La DNC met en lumière les tensions entre impératifs économiques, bien-être animal et santé publique. Si l'abattage total peut limiter la propagation à court terme, il ne garantit pas l'éradication, comme l'ont montré la Turquie et Israël, où la maladie est revenue malgré des abattages massifs. La vaccination, bien que nécessaire, n'est pas une solution miracle et pourrait favoriser l'apparition de souches virales plus complexes. Enfin, l'absence de traitements autorisés interroge sur la volonté d'explorer toutes les options pour sauver les animaux.

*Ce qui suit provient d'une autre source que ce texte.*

(** ** The invariant of the log *)

(** I1: the stored nonces are exactly those above [LastPrunedNonce] (0
    before any pruning) and up to [LatestNonce] (none before any append). *)
Definition I1 (ctx : Context) : Prop :=
  forall n, is_uint64 n ->
    has_attestation ctx n
    <-> default 0 (LastPrunedNonce ctx) < n <= default 0 (LatestNonce ctx).

(** What the induction over the disciplined log states carries along. *)
Definition log_inv (ctx : Context) : Prop :=
  counters_wf ctx
  /\ I1 ctx
  /\ default 0 (LastPrunedNonce ctx) <= default 0 (LatestNonce ctx) < 2 ^ 64.

(** The append precondition as the spec words it: the nonce is
    [LatestNonce + 1], or 1 if no attestation exists yet. *)
Definition spec_append_precondition (ctx : Context) (at_ : types.AttestationRequestI) : Prop :=
  match LatestNonce ctx with
  | Some latest => types.GetNonce at_ = latest + 1
  | None => types.GetNonce at_ = 1
  end.

(** The nonces of a run of appends follow one another: each is its
    predecessor plus one, the first following the counter when it is set. *)
Fixpoint consecutive (prev : option Z) (ns : list Z) : Prop :=
  match ns with
  | [] => True
  | n :: rest =>
      match prev with
      | Some p => n = uint64_add p 1
      | None => True
      end /\ consecutive (Some n) rest
  end.

(** The latest nonce after a run of appends with the given nonces. *)
Fixpoint latest_after (prev : option Z) (ns : list Z) : option Z :=
  match ns with
  | [] => prev
  | n :: rest => latest_after (Some n) rest
  end.

(** The log states of a disciplined use: from the fresh log, appends that
    succeed (the first one with nonce 1, none wrapping around to 0) and
    pruning compositions whose target is at least [LastPrunedNonce] and
    strictly below [LatestNonce]. *)
Inductive committed (k : Keeper) : Context -> Prop :=
| committed_fresh : committed k empty_ctx
| committed_Append ctx at_ ctx' :
    committed k ctx ->
    (LatestNonce ctx = None -> types.GetNonce at_ = 1) ->
    types.GetNonce at_ <> 0 ->
    SetAttestationRequest k at_ ctx = Returned None ctx' ->
    committed k ctx'
| committed_PruneUpTo ctx target latest ctx' :
    committed k ctx ->
    LatestNonce ctx = Some latest ->
    default 0 (LastPrunedNonce ctx) <= target < latest ->
    PruneUpTo target ctx = Returned tt ctx' ->
    committed k ctx'.

(** ** The outcomes of an append *)

Definition overwrite_panic : panic_value :=
  PanicString "trying to overwrite existing attestation request".
Definition increment_panic : panic_value :=
  PanicString "not incrementing latest attestation nonce correctly".
Definition bounds_panic : panic_value := PanicRuntime "index out of range".

Definition request_event (at_ : types.AttestationRequestI) : Event :=
  NewEvent types.EventTypeAttestationRequest
    [ ("module"%string, types.ModuleName);
      (types.AttributeKeyNonce, Sprint (types.GetNonce at_)) ].

Definition set_kv (ctx : Context) (key value : bytes) : Context :=
  mkContext (<[key := value]> (KVStore ctx)) (EventManager ctx).

(** The context a successful append leaves. *)
Definition appended (ctx : Context) (at_ : types.AttestationRequestI) (b : bytes) : Context :=
  mkContext
    (<[bytes_of types.LatestAttestationtNonce := types.UInt64Bytes (types.GetNonce at_)]>
       (<[types.GetAttestationKey (types.GetNonce at_) := b]> (KVStore ctx)))
    (EventManager ctx ++ [request_event at_]).

(** ** Sample requests and log states *)

Definition request1 : types.AttestationRequestI := types.DataCommitment 1 [] 1 10.
Definition request2 : types.AttestationRequestI := types.Valset 2 [10; 20] 11.
Definition request3 : types.AttestationRequestI := types.DataCommitment 3 [] 11 20.
Definition request5 : types.AttestationRequestI := types.DataCommitment 5 [] 1 10.

(** The log after appending nonce 1, and after appending nonces 1, 2, 3. *)
Definition ctx1 : Context :=
  ctx_of (SetAttestationRequest qgbKeeper request1 empty_ctx).
Definition ctx12 : Context :=
  ctx_of (SetAttestationRequest qgbKeeper request2 ctx1).
Definition ctx1_aborted : Context :=
  ctx_of (SetAttestationRequest qgbKeeper request3 ctx1).
Definition ctx123 : Context :=
  ctx_of (Appends qgbKeeper [request1; request2; request3] empty_ctx).

(** Nonces 1, 2, 3 appended and then the entry of nonce 2 deleted. *)
Definition ops_gap : list Op :=
  [OpAppend request1; OpAppend request2; OpAppend request3; OpDeleteAttestation 2].
Definition ctx_gap : Context := ctx_of (run_ops qgbKeeper ops_gap empty_ctx).

(** After nonce 1: nonces 2 and 3 appended, the entry of nonce 2 deleted and
    the last pruned nonce advanced. *)
Definition ops_later : list Op :=
  [OpAppend request2; OpAppend request3; OpDeleteAttestation 2; OpSetLastPrunedNonce 0].
Definition ctx_later : Context := ctx_of (run_ops qgbKeeper ops_later ctx1).

(** Nonces 1, 2, 3 appended and then pruned up to 2. *)
Definition ctx_pruned : Context := ctx_of (PruneUpTo 2 ctx123).

(** The largest [uint64], and the log whose latest nonce is that value. *)
Definition MaxUint64 : Z := 2 ^ 64 - 1.
Definition ctx_max : Context := ctx_of (SetLatestAttestationNonce MaxUint64 empty_ctx).
Definition request0 : types.AttestationRequestI := types.DataCommitment 0 [] 1 10.

(** A keeper whose codec marshals as above but decodes nothing. *)
Definition writeOnlyKeeper : Keeper :=
  {| cdc := {| MarshalInterface := codec.Marshal;
               UnmarshalInterface := fun _ => codec.corrupt |} |}.

(** Nonces 0, 1, 2, 3 appended to the fresh log, and then pruned up to 2. *)
Definition ctx0123 : Context :=
  ctx_of (Appends qgbKeeper [request0; request1; request2; request3] empty_ctx).
Definition ctx0123_pruned : Context := ctx_of (PruneUpTo 2 ctx0123).

(** ** The fixed-width encoding *)

Lemma Z_of_byte_of_Z (v : Z) : Z_of_byte (byte_of_Z v) = Z.land v 255.
Proof.
  unfold Z_of_byte, byte_of_Z.
  assert (Hb : 0 <= Z.land v 255 < 256).
  { change 255 with (Z.ones 8). rewrite Z.land_ones by lia.
    apply Z.mod_pos_bound. lia. }
  rewrite N_ascii_embedding by lia.
  lia.
Qed.

Lemma testbit_255 (j : Z) : 0 <= j -> Z.testbit 255 j = (j <? 8).
Proof.
  intros Hj. change 255 with (Z.ones 8).
  rewrite Z.testbit_ones_nonneg by lia.
  reflexivity.
Qed.

(** One byte lane of the big-endian image, bit by bit. *)
Lemma lane_testbit (n s i : Z) :
  0 <= s -> 0 <= i ->
  Z.testbit (Z.shiftl (Z.land (Z.shiftr n s) 255) s) i
  = Z.testbit n i && (s <=? i) && (i <? s + 8).
Proof.
  intros Hs Hi.
  rewrite Z.shiftl_spec by lia.
  destruct (Z.leb_spec s i) as [Hle|Hlt].
  - rewrite Z.land_spec, Z.shiftr_spec, testbit_255 by lia.
    replace (i - s + s) with i by lia.
    replace (i - s <? 8) with (i <? s + 8); [by rewrite andb_true_r|].
    destruct (Z.ltb_spec i (s + 8)), (Z.ltb_spec (i - s) 8); lia || reflexivity.
  - rewrite Z.testbit_neg_r by lia. by rewrite andb_false_r.
Qed.

Lemma uint64_high_bits (n i : Z) :
  is_uint64 n -> 64 <= i -> Z.testbit n i = false.
Proof.
  intros [Hlo Hhi] Hi.
  destruct (Z.eq_dec n 0) as [->|Hn]; [apply Z.bits_0|].
  apply Z.bits_above_log2; [lia|].
  assert (Z.log2 n < 64) by (apply Z.log2_lt_pow2; lia).
  lia.
Qed.

Lemma BigEndian_Uint64_UInt64Bytes (n : Z) (rest : bytes) :
  is_uint64 n -> BigEndian_Uint64 (types.UInt64Bytes n ++ rest) = Some n.
Proof.
  intros Hn. unfold types.UInt64Bytes. cbn [app BigEndian_Uint64].
  f_equal. rewrite !Z_of_byte_of_Z.
  rewrite <- (Z.shiftr_0_r n) at 1.
  rewrite <- (Z.shiftl_0_r (Z.land (Z.shiftr n 0) 255)).
  apply Z.bits_inj'. intros i Hi.
  rewrite !Z.lor_spec, !lane_testbit by lia.
  destruct (Z.testbit n i) eqn:Hbit; [|reflexivity].
  assert (i < 64).
  { destruct (Z_lt_dec i 64); [done|].
    rewrite uint64_high_bits in Hbit by (done || lia). discriminate. }
  cbn [andb].
  repeat match goal with
         | |- context [?a <=? ?b] => destruct (Z.leb_spec a b)
         | |- context [?a <? ?b] => destruct (Z.ltb_spec a b)
         end; reflexivity || lia.
Qed.

Lemma UInt64Bytes_length (n : Z) : length (types.UInt64Bytes n) = 8%nat.
Proof. reflexivity. Qed.

Lemma UInt64Bytes_inj (n m : Z) :
  is_uint64 n -> is_uint64 m ->
  types.UInt64Bytes n = types.UInt64Bytes m -> n = m.
Proof.
  intros Hn Hm Heq.
  pose proof (BigEndian_Uint64_UInt64Bytes n [] Hn) as H1.
  pose proof (BigEndian_Uint64_UInt64Bytes m [] Hm) as H2.
  rewrite Heq in H1. congruence.
Qed.

Lemma UInt64FromBytes_UInt64Bytes (n : Z) (ctx : Context) :
  is_uint64 n -> UInt64FromBytes (types.UInt64Bytes n) ctx = Returned n ctx.
Proof.
  intros Hn. unfold UInt64FromBytes.
  rewrite <- (app_nil_r (types.UInt64Bytes n)).
  by rewrite BigEndian_Uint64_UInt64Bytes.
Qed.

Face à cette crise, les éleveurs appellent à une approche plus équilibrée : vaccination ciblée, surveillance renforcée, et tests de traitements pour éviter les abattages inutiles. Comme le disait Gandhi, « on peut juger la grandeur et la valeur morale d'une nation à la façon dont elle traite ses animaux ». La France, leader de l'élevage bovin en Europe, est à un tournant : saura-t-elle concilier ses ambitions économiques avec une gestion plus humaine et durable de cette crise ?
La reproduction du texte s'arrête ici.